Are you able to contact me?


----------



## LJC675 (Apr 24, 2017)

Nargis said:


> Hi,
> I'm actually looking for one or two kittens to look after temporarily for around 6 weeks. My daughter really wants a kitten, however my husband has an allergy. He is away for next 6 weeks on business....
> 
> Are you able to contact me?


How on earth will your daughter cope when they have to be given back?


----------



## Nargis (Sep 10, 2017)

She is trying to get over oreo, a lovely kitten we adopted whilst on holiday for 4 weeks. Thankfully she is very mature for her age (13)


----------



## SbanR (Jun 16, 2017)

Nargis said:


> She is trying to get over oreo, a lovely kitten we adopted whilst on holiday for 4 weeks. Thankfully she is very mature for her age (13)

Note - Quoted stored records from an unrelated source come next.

Lemma alloc_growth_panic_witness : alloc heap2 (heap_end heap2) (mkLayout 4072 8) = Panic.
Proof.
  apply (alloc_growth_panic heap2 (heap_end heap2) blocks2 [] (mkLayout 4072 8)
    (heap_end heap2 + 4096) (heap_end heap2) 4096).
  - apply heap2_inv.
  - split; [vm_compute; by split|by right; right; right].
  - reflexivity.
  - reflexivity.
  - by intros b ->%list_elem_of_singleton.
  - reflexivity.
  - reflexivity.
Defined.

(** with an alignment above 8, [split_block] cuts a block in the middle of
    the heap in three and leaves the [prev] offset of the block after it stale.
    After these requests on a freshly initialised heap two live allocations
    overlap: the 64 bytes of request 3 lie inside the 176 bytes of request 5. *)
Theorem split_three_overlap :
  exists ps h w d e,
    boot [RAlloc 512 8; RAlloc 64 8; RAlloc 64 8; RFree 0; RAlloc 64 128; RFree 1;
          RAlloc 320 8; RAlloc 176 8] = Ret (ps, h, w) /\
    ps !! 3%nat = Some d /\ ps !! 5%nat = Some e /\ e <= d /\ d + 64 <= e + 176.
Proof.
  eexists _, _, _, _, _. split; [vm_compute; reflexivity|].
  split; [reflexivity|]. split; [reflexivity|]. by vm_compute.
Qed.

(** when the aligned part ends 16 or 24 bytes before the end of the block,
    [split_block] leaves a gap without a header, and freeing the allocation
    reads a header that was never written. *)
Theorem split_three_hole :
  (exists ps h w, boot [RAlloc 512 8; RAlloc 64 8; RFree 0; RAlloc 384 128] = Ret (ps, h, w)) /\
  boot [RAlloc 512 8; RAlloc 64 8; RFree 0; RAlloc 384 128; RFree 2] = Fault.
Proof. split; [eexists _, _, _|]; vm_compute; reflexivity. Qed.
Lemma leaf_app m t p t' q : tpath m t p = Some t' -> q <> [] -> leaf m t (p ++ q) = leaf m t' q.
Proof.
  revert t. induction p as [|i p IH]; intros t; simpl; [by intros [= ->]|].
  unfold child. destruct (is_valid (ent m t i)) eqn:Ev; [|done]. destruct (is_leaf (ent m t i)) eqn:El; [done|].
  simpl. intros Ht Hq. rewrite length_app. destruct q as [|j q]; [done|]. simpl length.
  rewrite Nat.add_succ_r. simpl. by apply IH.
Qed.

(** A write to entry [i] of the table at [p] is seen only by walks through
    [p ++ [i]]. *)
Lemma prefix_path_ok p q : p `prefix_of` q -> path_ok q -> path_ok p.
Proof. intros [r ->] Hq. by apply path_ok_app in Hq as [? _]. Qed.

Lemma ent_other m root free p t i x r u j :
  wf m root free -> path_ok p -> path_ok r -> tpath m root p = Some t -> tpath m root r = Some u ->
  idx_ok i -> idx_ok j -> p ++ [i] <> r ++ [j] -> ent (upd m (slot t i) x) u j = ent m u j.
Proof.
  intros Hwf Hp Hr Ht Hu Hi Hj Hne.
  rewrite ent_upd; [|apply (wf_frame _ _ _ Hwf p t)|apply (wf_frame _ _ _ Hwf r u)|done|done]; [|done..].
  destruct (decide (u = t /\ j = i)) as [[-> ->]|]; [|done]. destruct Hne.
  by rewrite (wf_inj _ _ _ Hwf p r t).
Qed.

Lemma prefix_snoc_idx p j q : p ++ [j] `prefix_of` q -> Forall idx_ok q -> idx_ok j.
Proof. intros [r ->] Hf. apply Forall_app in Hf as [[_ Hf]%Forall_app _]. by apply Forall_cons in Hf as [? _]. Qed.

Lemma tpath_upd_other m root free p t i x q :
  wf m root free -> path_ok p -> tpath m root p = Some t -> idx_ok i -> path_ok q ->
  ~ p ++ [i] `prefix_of` q -> tpath (upd m (slot t i) x) root q = tpath m root q.
Proof.
  intros Hwf Hp Ht Hi Hq Hnot. apply tpath_frame; [done|]. intros r u j Hr Hu.
  assert (Hrok : path_ok r) by (eapply prefix_path_ok; [|exact Hq]; by eapply prefix_app_l).
  eapply (ent_other m root free p t i x r u j); try done.
  - eapply prefix_snoc_idx; [exact Hr|apply Hq].
  - intros E. by rewrite E in Hnot.
Qed.

Lemma leaf_upd_other m root free p t i x q :
  wf m root free -> path_ok p -> tpath m root p = Some t -> idx_ok i ->
  Forall idx_ok q -> length q = 3%nat -> ~ p ++ [i] `prefix_of` q ->
  leaf (upd m (slot t i) x) root q = leaf m root q.
Proof.
  intros Hwf Hp Ht Hi Hq Hlen Hnot. apply (leaf_frame m _ root q []); [done|].
  intros r u j _ Hr Hu. simpl in Hr.
  assert (Hrok : path_ok r).
  { pose proof (prefix_length _ _ Hr) as Hl. rewrite length_app in Hl. simpl in Hl.
    destruct Hr as [s ->]. split; [lia|]. by apply Forall_app in Hq as [[? _]%Forall_app _]. }
  eapply (ent_other m root free p t i x r u j); try done.
  - by eapply prefix_snoc_idx.
  - intros E. by rewrite E in Hnot.
Qed.
(** [copy_nonoverlapping] to and from memory. *)
Fixpoint write_bytes (m : memory) (p : Z) (l : list Z) : memory :=
  match l with
  | [] => m
  | x :: l => write_bytes (bput m p x) (p + 1) l
  end.

Fixpoint read_bytes (m : memory) (p : Z) (n : nat) : list Z :=
  match n with
  | O => []
  | S n => bget m p :: read_bytes m (p + 1) n
  end.

(** The frame an address is in. *)
Definition page (b : Z) : Z := 4096 * (b / 4096).

Lemma byte_shift w x j k : 0 <= j < 8 -> 0 <= k < 8 -> 0 <= x < 256 ->
  ((w + (x - (w / 256 ^ k) mod 256) * 256 ^ k) / 256 ^ j) mod 256 = if j =? k then x else (w / 256 ^ j) mod 256.
Proof.
  intros Hj Hk Hx.
  assert (Hp : forall i, 0 <= i -> 0 < 256 ^ i) by (intros; by apply Z.pow_pos_nonneg).
  pose proof (Hp k ltac:(lia)) as Hpk. pose proof (Hp j ltac:(lia)) as Hpj.
  destruct (Z.eqb_spec j k) as [->|Hne].
  { rewrite Z.div_add by lia. rewrite Zplus_mod, (Zminus_mod x), Zmod_mod, <- Zminus_mod, <- Zplus_mod.
    replace (w / 256 ^ k + (x - w / 256 ^ k)) with x by lia. by apply Z.mod_small. }
  destruct (Z.lt_ge_cases j k).
  - replace (256 ^ k) with (256 ^ (k - j - 1) * 256 * 256 ^ j) at 2
      by (rewrite <- (Z.pow_1_r 256) at 2; rewrite <- !Z.pow_add_r by lia; f_equal; lia).
    rewrite !Z.mul_assoc, Z.div_add by lia.
    rewrite Z.mod_add by lia. done.
  - f_equal. replace (256 ^ j) with (256 ^ (k + 1) * 256 ^ (j - k - 1)) by (rewrite <- Z.pow_add_r by lia; f_equal; lia).
    rewrite <- !Z.div_div by (apply Z.pow_nonzero || apply Hp; lia). f_equal.
    rewrite Z.pow_add_r, Z.pow_1_r by lia. rewrite <- !Z.div_div by lia. rewrite Z.div_add by lia.
    set (q := w / 256 ^ k). lia.
Qed.

Lemma bget_bput m b x c : 0 <= x < 256 -> bget (bput m b x) c = if c =? b then x else bget m c.
Proof.
  intros Hx. unfold bput, bget at 1, upd, word_of.
  destruct (Z.eqb_spec (8 * (c / 8)) (8 * (b / 8))) as [E|E].
  - rewrite <- E. unfold bget, word_of. rewrite <- E. rewrite byte_shift by lia.
    destruct (Z.eqb_spec c b) as [->|Hne]; [by rewrite Z.eqb_refl|].
    rewrite (proj2 (Z.eqb_neq _ _)) by lia. done.
  - rewrite (proj2 (Z.eqb_neq c b)) by congruence. done.
Qed.

(** Bytes are bytes. *)
Lemma bget_ok m b : 0 <= bget m b < 256.
Proof. unfold bget. lia. Qed.

Lemma read_bytes_len m p n : length (read_bytes m p n) = n.
Proof. revert p. induction n as [|n IH]; intros p; cbn [read_bytes length]; [done|by rewrite IH]. Qed.

Lemma read_bytes_app m p a b : read_bytes m p (a + b) = read_bytes m p a ++ read_bytes m (p + Z.of_nat a) b.
Proof.
  revert p. induction a as [|a IH]; intros p; cbn [read_bytes Nat.add app]; [by rewrite Z.add_0_r|].
  rewrite IH. do 2 f_equal. f_equal. lia.
Qed.

(** ** Writes outside the tables *)
Definition is_table (m : memory) (root f : Z) : Prop := exists q, path_ok q /\ tpath m root q = Some f.

Lemma slot_page t i : frame_ok t -> idx_ok i -> page (slot t i) = t /\ word_of (slot t i) = slot t i.
Proof. unfold frame_ok, idx_ok, PAGE_ENTRIES, page, word_of, slot. lia. Qed.

(** Memories that agree on every table have the same tables and leaves. *)
Lemma same_tables m m' root free :
  wf m root free -> (forall b, is_table m root (page b) -> m' b = m b) ->
  (forall q, path_ok q -> tpath m' root q = tpath m root q) /\
  (forall v, leaf m' root (vpns v) = leaf m root (vpns v)).
Proof.
  intros Hwf Hag.
  assert (He : forall q u j, path_ok q -> tpath m root q = Some u -> idx_ok j -> ent m' u j = ent m u j).
  { intros q u j Hq Hu Hj. apply Hag. destruct (wf_frame _ _ _ Hwf q u Hq Hu) as [Hf _].
    rewrite (proj1 (slot_page u j Hf Hj)). by exists q. }
  split.
  - intros q Hq. apply tpath_frame; [done|]. intros r u j Hr Hu.
    apply (He r); [eapply prefix_path_ok; [|exact Hq]; by eapply prefix_app_l|done|].
    eapply prefix_snoc_idx; [exact Hr|apply Hq].
  - intros v. apply (leaf_frame m _ root _ []); [done|]. intros r u j _ Hr Hu. simpl in Hr.
    pose proof (vpn_ok v) as Hv. pose proof (prefix_length _ _ Hr) as Hl. rewrite length_app in Hl. simpl in Hl.
    apply (He r); [|done|by eapply prefix_snoc_idx]. split; [lia|].
    destruct Hr as [s E]. rewrite E in Hv. by apply Forall_app in Hv as [[? _]%Forall_app _].
Qed.

Lemma same_tables_v2p m m' root free :
  wf m root free -> (forall b, is_table m root (page b) -> m' b = m b) ->
  wf m' root free /\ (forall f, is_table m' root f <-> is_table m root f) /\
  forall v, virt_to_phys m' root v = virt_to_phys m root v.
Proof.
  intros Hwf Hag. destruct (same_tables m m' root free Hwf Hag) as [Ht Hl]. split_and!.
  - split.
    + intros p t Hp. rewrite Ht by done. by apply (wf_frame _ _ _ Hwf).
    + intros p q t Hp Hq. rewrite !Ht by done. by apply (wf_inj _ _ _ Hwf).
  - intros f. split; intros (q & Hq & E); exists q; (split; [done|]); [rewrite <- Ht|rewrite Ht]; done.
  - intros v. by rewrite !virt_to_phys_leaf, Hl.
Qed.

Lemma page_word b c : page (word_of b) = page b /\ (word_of c = word_of b -> page c = page b).
Proof. unfold page, word_of. lia. Qed.

(** A byte written outside the tables. *)
Lemma bput_apart m root free b x :
  wf m root free -> ~ is_table m root (page b) ->
  wf (bput m b x) root free /\ (forall f, is_table (bput m b x) root f <-> is_table m root f) /\
  forall v, virt_to_phys (bput m b x) root v = virt_to_phys m root v.
Proof.
  intros Hwf Hb. apply same_tables_v2p; [done|]. intros c Hc. unfold bput, upd.
  destruct (Z.eqb_spec c (word_of b)) as [->|]; [|done]. rewrite (proj1 (page_word b b)) in Hc. done.
Qed.

(** ** What mapping writes *)
Section touch.
Context {A : Type} `{FrameAllocator A}.

(** The frames a mapping operation may write: free ones and tables. *)
Definition owned (m : memory) (root : Z) (a : A) (f : Z) : Prop := f ∈ free_frames a \/ is_table m root f.

(** Tables stay where they are. *)
Definition grows (m : memory) (root : Z) (m' : memory) : Prop :=
  forall q u, path_ok q -> tpath m root q = Some u -> tpath m' root q = Some u.

Definition touch (m : memory) (root : Z) (a : A) (m' : memory) (a' : A) : Prop :=
  (forall b, ~ owned m root a (page b) -> m' b = m b) /\ (forall f, owned m' root a' f -> owned m root a f) /\ grows m root m'.

Lemma touch_refl m root a : touch m root a m a.
Proof. split_and!; [done|done|by intros q u _]. Qed.

Lemma touch_trans m root a m1 a1 m2 a2 : touch m root a m1 a1 -> touch m1 root a1 m2 a2 -> touch m root a m2 a2.
Proof.
  intros (H1 & K1 & G1) (H2 & K2 & G2). split_and!; [|auto|by intros q u Hq Hu; apply G2, G1].
  intros b Hb. rewrite H2; [auto|]. intros Hc. by apply Hb, K1.
Qed.

Lemma next_table_touch m a root p t i t' m' a' :
  mapper_ok m root a -> path_ok p -> (length p <= 1)%nat -> tpath m root p = Some t -> idx_ok i ->
  free_frames a <> [] -> next_table m a t i = Ret (t', m', a') -> touch m root a m' a'.
Proof.
  intros Hok Hp Hlp Ht Hi Hne. unfold next_table. destruct (is_valid (ent m t i)) eqn:Ev.
  { intros [= _ <- <-]. apply touch_refl. }
  destruct (alloc_frame m root a Hok Hne) as (f & a1 & Hrun & Hi' & Hf & Hfr & Hu & Hin & Hfr').
  unfold alloc_next_level. rewrite Hrun. cbn [obind expect]. intros [= <- <- <-].
  destruct (install_paths m root _ p t i f (mo_wf _ _ _ Hok) Hp Hlp Ht Hi Hf Hfr) as (_ & _ & Hcase).
  destruct (wf_frame _ _ _ (mo_wf _ _ _ Hok) p t Hp Ht) as [Hft Htf]. split_and!.
  - intros b Hb. unfold upd. destruct (Z.eqb_spec b (slot t i)) as [->|].
    { destruct Hb. rewrite (proj1 (slot_page t i Hft Hi)). right. by exists p. }
    unfold zero_page. destruct (_ && _) eqn:E; [|done]. destruct Hb. left.
    apply andb_prop in E as [E1%Z.leb_le E2%Z.ltb_lt]. replace (page b) with f; [done|]. unfold page, frame_ok in *. lia.
  - intros g [Hg|(q & Hq & Hg)]; [left; by apply Hin in Hg as [? _]|].
    destruct (Hcase q g Hq Hg) as [[-> ->]|[Hg' _]]; [by left|right; by exists q].
  - intros q u Hq Hqu. destruct (zero_free m root _ f (mo_wf _ _ _ Hok) Hf Hfr) as (Hwf0 & Hz0 & _).
    rewrite (tpath_upd_other (zero_page m f) root (free_frames a) p t); try done; [by rewrite Hz0|by rewrite Hz0|].
    intros [r ->]. rewrite tpath_app, tpath_snoc, Ht in Hqu. unfold child in Hqu. by rewrite Ev in Hqu.
Qed.

Lemma map_step_touch m a root virt phys flags m' a' :
  mapper_ok m root a -> leaf_at_most m root (vpns virt) 0 -> (2 <= length (free_frames a))%nat ->
  map_step m a root virt phys flags 0 = Ret (m', a') -> touch m root a m' a'.
Proof.
  intros Hok Hl Hfree. unfold map_step. cbn [Nat.eqb].
  pose proof (vpn_ok virt) as Hv. pose proof Hv as [H2 [H1 [H0 _]%Forall_cons]%Forall_cons]%Forall_cons.
  assert (Hp0 : path_ok []) by (split; [simpl; lia|done]).
  destruct (next_table_spec m a root [] root (vpn2 virt) [vpn1 virt; vpn0 virt] 0 Hok)
    as (t1 & m1 & a1 & E1 & Hok1 & Hu1 & Hp1 & Hl1); simpl; try done; try lia; [by eapply free_ne|].
  assert (T1 : touch m root a m1 a1) by (apply (next_table_touch m a root [] root (vpn2 virt) t1); try done; [simpl; lia|by eapply free_ne]).
  rewrite E1. cbn [obind]. simpl in Hp1.
  assert (Hpo : path_ok [vpn2 virt]) by (split; [simpl; lia|by constructor]).
  assert (Hne : free_frames a1 <> []) by (eapply (free_ne 0); destruct Hu1; lia).
  destruct (next_table_spec m1 a1 root [vpn2 virt] t1 (vpn1 virt) [vpn0 virt] 0 Hok1)
    as (t0 & m2 & a2 & E2 & Hok2 & Hu2 & Hp2 & Hl2); simpl; try done; try lia.
  { intros e k. change ([vpn2 virt; vpn1 virt; vpn0 virt]) with (vpns virt). rewrite Hl1 by done. apply Hl. }
  assert (T2 : touch m1 root a1 m2 a2) by (apply (next_table_touch m1 a1 root [vpn2 virt] t1 (vpn1 virt) t0); done || (simpl; lia)).
  rewrite E2. cbn [obind]. simpl in Hp2. intros [= <- <-].
  assert (Hpp : path_ok [vpn2 virt; vpn1 virt]) by (split; [simpl; lia|by rewrite !Forall_cons, Forall_nil]).
  apply (touch_trans _ _ _ _ _ _ _ (touch_trans _ _ _ _ _ _ _ T1 T2)).
  destruct (wf_frame _ _ _ (mo_wf _ _ _ Hok2) _ _ Hpp Hp2) as [Hft _].
  assert (Hq2 : forall q, path_ok q -> tpath (upd m2 (slot t0 (vpn0 virt)) (pte_set phys flags)) root q = tpath m2 root q).
  { intros q Hq. apply (tpath_upd_other m2 root (free_frames a2) [vpn2 virt; vpn1 virt]); try done; [apply (mo_wf _ _ _ Hok2)|].
    intros Hpre%prefix_length. destruct Hq as [Hq _]. simpl in Hpre. lia. }
  split_and!.
  - intros b Hb. unfold upd. destruct (Z.eqb_spec b (slot t0 (vpn0 virt))) as [->|]; [|done].
    destruct Hb. rewrite (proj1 (slot_page _ _ Hft H0)). right. by exists [vpn2 virt; vpn1 virt].
  - intros g [Hg|(q & Hq & Hg)]; [by left|right]. exists q. split; [done|]. by rewrite Hq2 in Hg.
  - intros q u Hq. by rewrite Hq2.
Qed.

But then she'll have to go through the same process all over again when you hand the 2 kittens back!!


----------



## loveskittens (Sep 8, 2017)

Nargis said:


> Hi,
> I'm actually looking for one or two kittens to look after temporarily for around 6 weeks. My daughter really wants a kitten, however my husband has an allergy. He is away for next 6 weeks on business....
> 
> Are you able to contact me?


Hi Nargis,

Can you please follow me back and then we can sort something out.


----------



## MilleD (Feb 15, 2016)

I don't know why, but something about this arrangement would make me very wary.

2 brand new members swapping kittens and a kid who is going to be severely disappointed??


----------



## LJC675 (Apr 24, 2017)

What happens if the new home isn't ready in 6 weeks, (OP estimates 4-8 but that could vary) and the husband with the allergy is due back home.


----------



## loveskittens (Sep 8, 2017)

loveskittens said:


> Hi Nargis,
> 
> Can you please follow me back and then we can sort something out.


Hi Nargis
If you are still interested could you please contact me via facebook or as an alternative follow me back as I cannot leave an email adress

Bella Louise Menser

Hope to hear from you soon.


----------



## MilleD (Feb 15, 2016)

loveskittens said:


> Hi Nargis
> If you are still interested could you please contact me via facebook or as an alternative follow me back as I cannot leave an email adress
> 
> Bella Louise Menser
> ...


Personally I would go a different route to get your cats looked after. A cattery perhaps?

I'm concerned that if you can't get this person to respond now, how will it be when you try to get your cats back?


----------